* [Brief]: Return the lines of the data below exactly. Start at the first and end with the line containing "Lemma scheme_then_rest_not_bare (p".

* [Materials provided]:
(** X5. [testAi] does not look at the App Check token: on every client
    a falsy key is rejected before any call of the transport, and a
    truthy key is sent as the one query parameter [key] of a GET to
    /test-ai. *)
Theorem testAi_key
    (server : transport) (this : GeoApi) (log : list Sent) (key : value) :
  (truthy key = false ->
     testAi server this key log =
       (Rejected (JsError (new_Error
          "A testing key is required to call the test AI endpoint.")), log)) /\
  (truthy key = true ->
     snd (testAi server this key log) =
       log ++ [axios_request (client this)
                 {| method := GET; url := "/test-ai";
                    data := VUndefined; params := VObj [("key", key)] |}]).
Proof.
  unfold testAi. split; intros H; rewrite H; reflexivity.
Qed.

Lemma testAi_key_witness :
  snd (testAi (fun _ _ => Fulfils []) default_client (VStr "dev") []) =
    [axios_request (client default_client)
       {| method := GET; url := "/test-ai";
          data := VUndefined; params := VObj [("key", VStr "dev")] |}].
Proof.
  apply (proj2 (testAi_key (fun _ _ => Fulfils []) default_client [] (VStr "dev"))).
  reflexivity.
Defined.

(** ** The state of the client *)

Lemma normalizeBaseUrl_Normal_str (v : value) (r : string) :
  normalizeBaseUrl v = Normal r -> exists s, v = VStr s /\ s <> "".
Proof.
  intros H. destruct v as [| |b|n|s|a|o];
    try (unfold normalizeBaseUrl in H; destruct (negb (truthy _)); discriminate).
  exists s. split; [reflexivity|]. apply (normalizeBaseUrl_Normal_inv s r H).
Qed.

Lemma lowercase_app (s t : string) :
  lowercase (s +:+ t) = lowercase s +:+ lowercase t.
Proof.
  induction s as [|c s IH]; [reflexivity|].
  rewrite string_app_cons. simpl. rewrite IH. reflexivity.
Qed.

Lemma lowercase_nil (s : string) : lowercase s = "" -> s = "".
Proof. destruct s; [reflexivity | discriminate]. Qed.

(** A string with a scheme and something after it is not a bare scheme. *)
Lemma scheme_then_rest_not_bare (p rest : string) :
  lowercase p = "http://" \/ lowercase p = "https://" ->
  rest <> "" -> ~ bare_scheme (p +:+ rest).
Proof.
  intros Hp Hr [B|B]; rewrite lowercase_app in B;
    destruct Hp as [Hp|Hp]; rewrite Hp in B;
    try discriminate;
    apply Hr, lowercase_nil;
    destruct (lowercase rest); [reflexivity | discriminate | reflexivity | discriminate].
Qed.

Lemma bare_scheme_has_protocol (t : string) : bare_scheme t -> has_protocol t = true.
Proof.
  intros B. apply has_protocol_spec. exists t, "".
  rewrite string_app_nil_r. split; [reflexivity | exact B].
Qed.

(** Less its last slash, a bare scheme is a scheme no more. *)
Lemma bare_scheme_strip (t : string) :
  bare_scheme t -> has_protocol (strip_trailing_slash t) = false.
Proof.
  intros B. destruct (bare_protocol_last t B) as [p' ->].
  change (p' +:+ "//") with (p' +:+ "/" +:+ "/").
  rewrite <- string_app_assoc, strip_snoc_slash.
  apply has_protocol_false. intros (q & rest & E & Hq).
  unfold bare_scheme in B.
  apply (f_equal lowercase) in E. rewrite !lowercase_app in E.
  rewrite lowercase_app in B. simpl lowercase in E, B.
  destruct B as [B|B]; destruct Hq as [Hq|Hq]; rewrite Hq in E;
    destruct (lowercase p')
      as [|a1 [|a2 [|a3 [|a4 [|a5 [|a6 [|a7 [|a8 [|a9 l]]]]]]]]];
    vm_compute in B, E; congruence.
Qed.

Lemma GeoApi_new_well_formed (url token : value) (this : GeoApi) :
  GeoApi_new url token = Normal this -> well_formed this.
Proof.
  intros H. pose proof (GeoApi_new_invariant url token this H) as I.
  unfold GeoApi_new in H.
  destruct (normalizeBaseUrl _) as [base|e] eqn:N; [|discriminate].
  destruct (normalizeBaseUrl_Normal_str _ _ N) as (s & Es & Hs).
  rewrite Es in N.
  destruct (truthy (default_to VNull token)); injection H as <-;
    (split; [reflexivity|split; [reflexivity|split; [|exact I]]]);
    exists s; split; assumption.
Qed.
Lemma connect_eq sched (st : State) :
  connect sched st =
    match first_from (λ i, flag_at sched i st) 0 30 with
    | Some i => (Returns true, at_poll sched i st)
    | None => (Returns false, timed_out (at_poll sched 30 st))
    end.
Proof.
  transitivity
    ((connect_opening sched >>
      let* r := connect_loop sched (seq 0 30) in
      match r with
      | Some v => Py.ret v
      | None =>
          logger Env.DEBUG "WebSocket connection attempt timed out." [] >>
          Py.ret false
      end) st).
  { cbv [connect connect_opening Py.bind self logger update Py.modify fst snd].
    by destruct (worker (sched 0) _) as [[[]|e] st1]. }
  unfold Py.bind at 1. rewrite connect_opening_eq.
  unfold Py.bind at 1. rewrite connect_loop_eq.
  destruct (first_from _ 0 30); [done|].
  cbv [Py.bind logger Py.modify Py.ret timed_out].
  reflexivity.
Qed.

Lemma connect_returns sched (st : State) :
  ∃ v st1, connect sched st = (Returns v, st1).
Proof.
  rewrite connect_eq. destruct (first_from _ 0 30); eauto.
Qed.

(** C6.  [connect] looks at the connected flag at most 30 times, with a
    wait of 100 ms before each further look.  If look [i] (of the looks
    0..29) is the first to find the flag set, [connect] returns [True]
    right there, after [i] waits.  If none of the 30 looks finds it
    set, [connect] returns [False] after 30 waits.  It never raises. *)
Theorem connect_polls_at_most_30_times
    (sched : nat → list event) (st : State) :
  (∀ i,
      (i < 30)%nat →
      flag_at sched i st = true →
      (∀ j, (j < i)%nat → flag_at sched j st = false) →
      connect sched st = (Returns true, at_poll sched i st)) ∧
  ((∀ i, (i < 30)%nat → flag_at sched i st = false) →
   connect sched st = (Returns false, timed_out (at_poll sched 30 st))) ∧
  (∃ (v : bool) (n : nat),
      (connect sched st).1 = Returns v ∧
      (n ≤ 30)%nat ∧
      Env.waits (connect sched st).2.2
      = (Env.waits st.2 ++ replicate n 100%Z)%list) ∧
  (∀ i,
      Env.waits (at_poll sched i st).2
      = (Env.waits st.2 ++ replicate i 100%Z)%list).
Proof.
  split; [|split; [|split]].
  - intros i Hi Hflag Hfirst. rewrite connect_eq.
    assert (first_from (λ i, flag_at sched i st) 0 30 = Some i) as ->; [|done].
    apply first_from_Some. repeat split; [lia..|done|].
    intros j Hj. apply Hfirst. lia.
  - intros Hnone. rewrite connect_eq.
    assert (first_from (λ i, flag_at sched i st) 0 30 = None) as ->; [|done].
    apply first_from_None. intros i Hi. apply Hnone. lia.
  - rewrite connect_eq.
    destruct (first_from _ 0 30) as [i|] eqn:Hfirst.
    + apply first_from_Some in Hfirst as (Hi & _).
      exists true, i. cbn [fst snd]. split; [reflexivity|]. split; [lia|].
      apply at_poll_waits.
    + exists false, 30. cbn [fst snd].
      split; [reflexivity|]. split; [lia|].
      rewrite timed_out_waits. apply at_poll_waits.
  - intros i. apply at_poll_waits.
Qed.

End Connect.

(** On the sample transport: the connection opens during the third wait,
    so the fourth look finds the flag; and a transport that never opens. *)
Lemma connect_polls_at_most_30_times_witness :
  UpstoxWebSocket.connect (Sample.opens_at 3) (Sample.client0, Sample.world0)
  = (Returns true, at_poll (Sample.opens_at 3) 3 (Sample.client0, Sample.world0)) ∧
  UpstoxWebSocket.connect Sample.silent (Sample.client0, Sample.world0)
  = (Returns false,
     timed_out (at_poll Sample.silent 30 (Sample.client0, Sample.world0))).
Proof.
  split.
  - apply (proj1 (connect_polls_at_most_30_times
                    (Sample.opens_at 3) (Sample.client0, Sample.world0))).
    + lia.
    + vm_compute. reflexivity.
    + intros j Hj. destruct j as [|[|[|j]]]; [vm_compute; reflexivity..|lia].
  - apply (proj1 (proj2 (connect_polls_at_most_30_times
                           Sample.silent (Sample.client0, Sample.world0)))).
    intros i Hi.
    do 30 (destruct i as [|i]; [vm_compute; reflexivity|]). lia.
Defined.

(** ** The adapter *)

Section AdapterProperties.
Context `{codec : Codec} `{transport : Transport} `{uuid : Uuid}
        {Owner : Type}.
Import UpstoxWebSocketAdapter.

#[local] Abbreviation World := (Env.World Dict Owner).
#[local] Abbreviation Client := (@UpstoxWebSocket.t codec transport Owner).
#[local] Abbreviation Adapter := (@UpstoxWebSocketAdapter.t codec transport Owner).

Lemma ws_client_call_eq {A} (method : string)
    (m : Py.M (UpstoxWebSocket.St (Owner := Owner)) A)
    (a : Adapter) (w : World) (c : Client) r st1 :
  ws_client a = Some c →
  m (c, w) = (r, st1) →
  ws_client_call method m (a, w) = (r, (set_ws_client (Some st1.1) a, st1.2)).
Proof.
  intros Hc Hm. unfold ws_client_call, Py.bind, self. cbn [fst snd].
  rewrite Hc. cbn [fst snd]. rewrite Hm. by destruct st1.
Qed.

Lemma ws_client_call_None {A} (method : string)
    (m : Py.M (UpstoxWebSocket.St (Owner := Owner)) A)
    (a : Adapter) (w : World) :
  ws_client a = None →
  ws_client_call method m (a, w)
  = (Raises (Py.AttributeError
               ("'NoneType' object has no attribute '" ++ method ++ "'")),
     (a, w)).
Proof.
  intros Hc. unfold ws_client_call, Py.bind, self. cbn [fst snd].
  by rewrite Hc.
Qed.

(** What [subscribe] does, by the outcome of the client's call. *)
Lemma subscribe_eq (symbol exchange mode : string) (depth_level : Z)
    (a : Adapter) (w : World) (c : Client) r st1 :
  ws_client a = Some c →
  UpstoxWebSocket.subscribe (uuid4 (Env.draws w)) mode
    [instrument_key symbol exchange]
    (c, subscribing symbol exchange mode w) = (r, st1) →
  subscribe symbol exchange mode depth_level (a, w) =
    match r with
    | Returns _ =>
        (Returns (ack "subscribed" symbol exchange mode),
         (set_subscriptions
            (<[(symbol, exchange, mode) := true]> (subscriptions a))
            (set_ws_client (Some st1.1) a),
          st1.2))
    | Raises e => (Raises e, (set_ws_client (Some st1.1) a, st1.2))
    end.
Proof.
  intros Hc Hcall.
  unfold subscribe. unfold Py.bind at 1. unfold new_guid. cbn [fst snd].
  unfold Py.bind at 1. unfold logger at 1, Py.modify. cbn [fst snd].
  unfold Py.bind at 1.
  rewrite (ws_client_call_eq _ _ _ _ c r st1 Hc Hcall).
  destruct r as [[]|e]; [|done].
  by destruct a.
Qed.

Lemma unsubscribe_eq (symbol exchange mode : string)
    (a : Adapter) (w : World) (c : Client) r st1 :
  ws_client a = Some c →
  UpstoxWebSocket.unsubscribe (uuid4 (Env.draws w))
    [instrument_key symbol exchange]
    (c, unsubscribing symbol exchange mode w) = (r, st1) →
  unsubscribe symbol exchange mode (a, w) =
    match r with
    | Returns _ =>
        (Returns (ack "unsubscribed" symbol exchange mode),
         (set_subscriptions
            (delete (symbol, exchange, mode) (subscriptions a))
            (set_ws_client (Some st1.1) a),
          st1.2))
    | Raises e => (Raises e, (set_ws_client (Some st1.1) a, st1.2))
    end.
Proof.
  intros Hc Hcall.
  unfold unsubscribe. unfold Py.bind at 1. unfold new_guid. cbn [fst snd].
  unfold Py.bind at 1. unfold logger at 1, Py.modify. cbn [fst snd].
  unfold Py.bind at 1.
  rewrite (ws_client_call_eq _ _ _ _ c r st1 Hc Hcall).
  destruct r as [[]|e]; [|done].
  by destruct a.
Qed.

Lemma subscribe_None (symbol exchange mode : string) (depth_level : Z)
    (a : Adapter) (w : World) :
  ws_client a = None →
  subscribe symbol exchange mode depth_level (a, w)
  = (Raises (Py.AttributeError
               "'NoneType' object has no attribute 'subscribe'"),
     (a, subscribing symbol exchange mode w)).
Proof.
  intros Hc.
  unfold subscribe. unfold Py.bind at 1. unfold new_guid. cbn [fst snd].
  unfold Py.bind at 1. unfold logger at 1, Py.modify. cbn [fst snd].
  unfold Py.bind at 1.
  by rewrite ws_client_call_None.
Qed.

Lemma unsubscribe_None (symbol exchange mode : string)
    (a : Adapter) (w : World) :
  ws_client a = None →
  unsubscribe symbol exchange mode (a, w)
  = (Raises (Py.AttributeError
               "'NoneType' object has no attribute 'unsubscribe'"),
     (a, unsubscribing symbol exchange mode w)).
Proof.
  intros Hc.
  unfold unsubscribe. unfold Py.bind at 1. unfold new_guid. cbn [fst snd].
  unfold Py.bind at 1. unfold logger at 1, Py.modify. cbn [fst snd].
  unfold Py.bind at 1.
  by rewrite ws_client_call_None.
Qed.

Lemma subscribe_outcome (symbol exchange mode : string) (depth_level : Z)
    (a : Adapter) (w : World) :
  match (subscribe symbol exchange mode depth_level (a, w)).1 with
  | Returns r =>
      r = ack "subscribed" symbol exchange mode ∧
      subscriptions (subscribe symbol exchange mode depth_level (a, w)).2.1
      = <[(symbol, exchange, mode) := true]> (subscriptions a)
  | Raises _ =>
      subscriptions (subscribe symbol exchange mode depth_level (a, w)).2.1
      = subscriptions a
  end.
Proof.
  destruct (ws_client a) as [c|] eqn:Hc.
  - destruct (UpstoxWebSocket.subscribe (uuid4 (Env.draws w)) mode
                [instrument_key symbol exchange]
                (c, subscribing symbol exchange mode w)) as [r st1] eqn:Hcall.
    rewrite (subscribe_eq _ _ _ depth_level _ _ _ _ _ Hc Hcall).
    by destruct r.
  - by rewrite subscribe_None.
Qed.

Lemma unsubscribe_outcome (symbol exchange mode : string)
    (a : Adapter) (w : World) :
  match (unsubscribe symbol exchange mode (a, w)).1 with
  | Returns r =>
      r = ack "unsubscribed" symbol exchange mode ∧
      subscriptions (unsubscribe symbol exchange mode (a, w)).2.1
      = delete (symbol, exchange, mode) (subscriptions a)
  | Raises _ =>
      subscriptions (unsubscribe symbol exchange mode (a, w)).2.1
      = subscriptions a
  end.
Proof.
  destruct (ws_client a) as [c|] eqn:Hc.
  - destruct (UpstoxWebSocket.unsubscribe (uuid4 (Env.draws w))
                [instrument_key symbol exchange]
                (c, unsubscribing symbol exchange mode w)) as [r st1] eqn:Hcall.
    rewrite (unsubscribe_eq _ _ _ _ _ _ _ _ Hc Hcall).
    by destruct r.
  - by rewrite unsubscribe_None.
Qed.
(** * Chargeback dashboard: the aggregation pipeline of [generate_dashboard.py]

    A shallow embedding of [process_data] and [_aggregate_dashboard_metrics]
    and the properties of the metrics bundle they build.

    Modelling conventions.
    - A pandas data frame is a [list] of rows; a boolean mask is a predicate
      [Row -> bool]; [df.loc[mask, "amount"].sum()] is [sum_amount (filter mask df)]
      and [mask.sum()] is [mask_sum mask df].
    - Nullable text columns are [option string]; nullable timestamps are
      [option Timestamp].  [is_fought] is produced by the SQL expression
      [IF(fcbs.sift_id IS NOT NULL, 1, 0)], so it is a [bool]: [== 1] reads
      [is_fought r = true] and [== 0] reads [is_fought r = false].
    - Amounts and rates are exact rationals ([Q]): binary floating point is
      idealised, and [round(x, 1)] is rounding to the nearest tenth with ties
      to even.  Equality of amounts is [Qeq].
    - [str.lower()] and [str.upper()] are modelled on ASCII letters; other
      bytes are left as they are.
    - Where pandas leaves the order of equal keys to the sorting algorithm
      ([sort_values], [value_counts]), the model uses a stable sort. *)

From Stdlib Require Import String Ascii Bool Arith ZArith QArith Qround List.
From Stdlib Require Import Lia Permutation Sorted.
Import ListNotations.

Local Open Scope string_scope.
Local Open Scope list_scope.
Local Close Scope Q_scope.
Local Open Scope nat_scope.

(** ** Generic column helpers *)

Section Columns.
Context {A : Type}.

(** [mask.sum()]: the number of rows the mask selects. *)
Definition mask_sum (mask : A -> bool) (df : list A) : nat :=
  length (filter mask df).

(** Stable insertion sort for a boolean order [leb]. *)
Fixpoint insert_by (leb : A -> A -> bool) (x : A) (l : list A) : list A :=
  match l with
  | [] => [x]
  | y :: l' => if leb x y then x :: y :: l' else y :: insert_by leb x l'
  end.

Definition sort_by (leb : A -> A -> bool) (l : list A) : list A :=
  fold_right (insert_by leb) [] l.

(** [Series.unique()]: distinct values in order of first appearance. *)
Fixpoint unique (eqb : A -> A -> bool) (l : list A) : list A :=
  match l with
  | [] => []
  | x :: l' => x :: filter (fun y => negb (eqb x y)) (unique eqb l')
  end.

(** [Series.dropna()] on a nullable column. *)
Fixpoint dropna (l : list (option A)) : list A :=
  match l with
  | [] => []
  | Some x :: l' => x :: dropna l'
  | None :: l' => dropna l'
  end.

(** [d.get(k)] on a dict kept as an association list. *)
Fixpoint dict_get {K : Type} (eqb : K -> K -> bool) (d : list (K * A)) (k : K)
  : option A :=
  match d with
  | [] => None
  | (k', v) :: d' => if eqb k' k then Some v else dict_get eqb d' k
  end.

(** [series[k] = v]: overwrite the entry labelled [k] when there is one,
    otherwise enlarge the series with a new last entry. *)
Fixpoint series_set {K : Type} (eqb : K -> K -> bool) (d : list (K * A))
  (k : K) (v : A) : list (K * A) :=
  match d with
  | [] => [(k, v)]
  | (k', v') :: d' =>
      if eqb k' k then (k', v) :: d' else (k', v') :: series_set eqb d' k v
  end.
End Columns.

Definition sum_nat (l : list nat) : nat := fold_right Nat.add 0 l.

Definition sum_Q (l : list Q) : Q := fold_right Qplus 0%Q l.

(** ** Strings *)

Definition lower_ascii (c : ascii) : ascii :=
  let n := nat_of_ascii c in
  if (65 <=? n) && (n <=? 90) then ascii_of_nat (n + 32) else c.

Definition upper_ascii (c : ascii) : ascii :=
  let n := nat_of_ascii c in
  if (97 <=? n) && (n <=? 122) then ascii_of_nat (n - 32) else c.

Fixpoint map_string (f : ascii -> ascii) (s : string) : string :=
  match s with
  | EmptyString => EmptyString
  | String c s' => String (f c) (map_string f s')
  end.

(** [s.lower()] and [s.upper()]. *)
Definition lower (s : string) : string := map_string lower_ascii s.
Definition upper (s : string) : string := map_string upper_ascii s.

(** [sub in t]. *)
Fixpoint contains (sub t : string) : bool :=
  if String.prefix sub t then true
  else match t with
       | EmptyString => false
       | String _ t' => contains sub t'
       end.

(** Equality of nullable text as the column comparison [col == s] computes it:
    a null cell compares unequal to everything. *)
Definition col_eq (cell s : option string) : bool :=
  match cell, s with
  | Some a, Some b => String.eqb a b
  | _, _ => false
  end.

(** ** Dates *)

Record Timestamp := mkTimestamp {
  ts_year : nat; ts_month : nat; ts_day : nat; ts_hour : nat; ts_minute : nat
}.

(** A monthly period, [Timestamp.to_period("M")]. *)
Record Period := mkPeriod { p_year : nat; p_month : nat }.

Definition to_period (t : Timestamp) : Period :=
  mkPeriod (ts_year t) (ts_month t).

Definition period_eqb (a b : Period) : bool :=
  (p_year a =? p_year b) && (p_month a =? p_month b).

Definition period_leb (a b : Period) : bool :=
  (p_year a <? p_year b) || ((p_year a =? p_year b) && (p_month a <=? p_month b)).

Definition digit (n : nat) : ascii := ascii_of_nat (48 + n mod 10).

(** [str(m)] for a monthly period: ["YYYY-MM"]. *)
Definition period_str (m : Period) : string :=
  let y := p_year m in
  let mo := p_month m in
  String (digit (y / 1000)) (String (digit (y / 100)) (String (digit (y / 10))
    (String (digit y) (String "-" (String (digit (mo / 10))
      (String (digit mo) EmptyString)))))).

(** ** Status mapping *)

Record StatusCfg := mkCfg { label : string; color : string; bg : string }.

Definition status_key_eqb (a b : option string) : bool :=
  match a, b with
  | Some x, Some y => String.eqb x y
  | None, None => true
  | _, _ => false
  end.

Definition STATUS_CONFIG : list (option string * StatusCfg) :=
  [ (Some "Won",                 mkCfg "Ganado" "#4CAF50" "#E8F5E9");
    (Some "Accepted",            mkCfg "Perdido" "#FF9800" "#FFF3E0");
    (Some "Documents submitted", mkCfg "Docs Enviados" "#2196F3" "#E3F2FD");
    (Some "Active",              mkCfg "Activo" "#9C27B0" "#F3E5F5");
    (Some "N/A (fought)",        mkCfg "N/A (Peleado)" "#FFC107" "#FFF8E1");
    (Some "N/A (non-fought)",    mkCfg "N/A (No Peleado)" "#9E9E9E" "#F5F5F5");
    (None,                       mkCfg "N/A" "#607D8B" "#ECEFF1") ].

Definition STATUS_ORDER : list (option string) :=
  [ Some "Won"; Some "Accepted"; Some "Documents submitted"; Some "Active";
    Some "N/A (fought)"; Some "N/A (non-fought)"; None ].

(** [STATUS_ORDER[:-1]]: the six statuses the aggregator enumerates. *)
Definition STATUS_ORDER_init : list (option string) := removelast STATUS_ORDER.

(** ** Records *)

(** One row of the query of [fetch_data]. *)
Record RawRow := mkRaw {
  user_id : Z;
  amount : Q;
  operator : option string;
  credit_card : option string;
  type : option string;
  bank : option string;
  country : option string;
  payment_date : option Timestamp;
  chargeback_received_date : option Timestamp;
  is_fought : bool;
  status : option string;
  submission_date : option Timestamp;
  result_date : option Timestamp
}.

(** A row of the frame after [process_data] has added its three columns. *)
Record Row := mkRow {
  raw :> RawRow;
  dashboard_status : option string;
  dashboard_date : option Timestamp;
  month : option Period
}.

Definition DataFrame := list Row.

Definition isna {A : Type} (x : option A) : bool :=
  match x with None => true | Some _ => false end.

(** [s.fillna(v)] on one cell. *)
Definition fillna {A : Type} (x : option A) (v : A) : A :=
  match x with Some a => a | None => v end.

(** The column assignments at the head of [process_data], row by row. *)
Definition add_columns (r : RawRow) : Row :=
  let ds0 := status r in
  let ds1 := if isna (status r) && is_fought r then Some "N/A (fought)" else ds0 in
  let ds2 := if isna (status r) && negb (is_fought r)
             then Some "N/A (non-fought)" else ds1 in
  let dd := match submission_date r with
            | Some d => Some d
            | None => payment_date r
            end in
  mkRow r ds2 dd (option_map to_period dd).

Definition classify (rows : list RawRow) : DataFrame := map add_columns rows.

(** ** Rounding *)

(** Nearest integer, ties to even. *)
Definition round_half_even (x : Q) : Z :=
  let f := Qfloor x in
  match Qcompare (x - inject_Z f) (1 # 2) with
  | Lt => f
  | Gt => (f + 1)%Z
  | Eq => if Z.even f then f else (f + 1)%Z
  end.

(** [round(x, 1)]. *)
Definition py_round1 (x : Q) : Q := Qmake (round_half_even (x * 10)) 10.

Definition Q_of_nat (n : nat) : Q := inject_Z (Z.of_nat n).

(** [won / (won + lost) * 100 if (won + lost) else 0], as written in the
    aggregator (not yet rounded). *)
Definition rate (won lost : nat) : Q :=
  if (won + lost =? 0)%nat then 0%Q
  else (Q_of_nat won / Q_of_nat (won + lost) * 100)%Q.

(** ** The metrics bundle *)

Record StatusCell := mkCell { cell_count : nat; cell_amount : Q }.

(** One record of a ranking table; [key] is the [operator] or [bank] column
    of the grouped frame after [reset_index]. *)
Record RankEntry := mkEntry { key : string; count : nat; total : Q }.

Record TimeSeries := mkSeries {
  month_labels : list string;
  by_status : list (option string * list Q);
  count_by_status : list (option string * list nat);
  success : list Q
}.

* [Output of the task]:
(** X5. [testAi] does not look at the App Check token: on every client
    a falsy key is rejected before any call of the transport, and a
    truthy key is sent as the one query parameter [key] of a GET to
    /test-ai. *)
Theorem testAi_key
    (server : transport) (this : GeoApi) (log : list Sent) (key : value) :
  (truthy key = false ->
     testAi server this key log =
       (Rejected (JsError (new_Error
          "A testing key is required to call the test AI endpoint.")), log)) /\
  (truthy key = true ->
     snd (testAi server this key log) =
       log ++ [axios_request (client this)
                 {| method := GET; url := "/test-ai";
                    data := VUndefined; params := VObj [("key", key)] |}]).
Proof.
  unfold testAi. split; intros H; rewrite H; reflexivity.
Qed.

Lemma testAi_key_witness :
  snd (testAi (fun _ _ => Fulfils []) default_client (VStr "dev") []) =
    [axios_request (client default_client)
       {| method := GET; url := "/test-ai";
          data := VUndefined; params := VObj [("key", VStr "dev")] |}].
Proof.
  apply (proj2 (testAi_key (fun _ _ => Fulfils []) default_client [] (VStr "dev"))).
  reflexivity.
Defined.

(** ** The state of the client *)

Lemma normalizeBaseUrl_Normal_str (v : value) (r : string) :
  normalizeBaseUrl v = Normal r -> exists s, v = VStr s /\ s <> "".
Proof.
  intros H. destruct v as [| |b|n|s|a|o];
    try (unfold normalizeBaseUrl in H; destruct (negb (truthy _)); discriminate).
  exists s. split; [reflexivity|]. apply (normalizeBaseUrl_Normal_inv s r H).
Qed.

Lemma lowercase_app (s t : string) :
  lowercase (s +:+ t) = lowercase s +:+ lowercase t.
Proof.
  induction s as [|c s IH]; [reflexivity|].
  rewrite string_app_cons. simpl. rewrite IH. reflexivity.
Qed.

Lemma lowercase_nil (s : string) : lowercase s = "" -> s = "".
Proof. destruct s; [reflexivity | discriminate]. Qed.

(** A string with a scheme and something after it is not a bare scheme. *)
Lemma scheme_then_rest_not_bare (p rest : string) :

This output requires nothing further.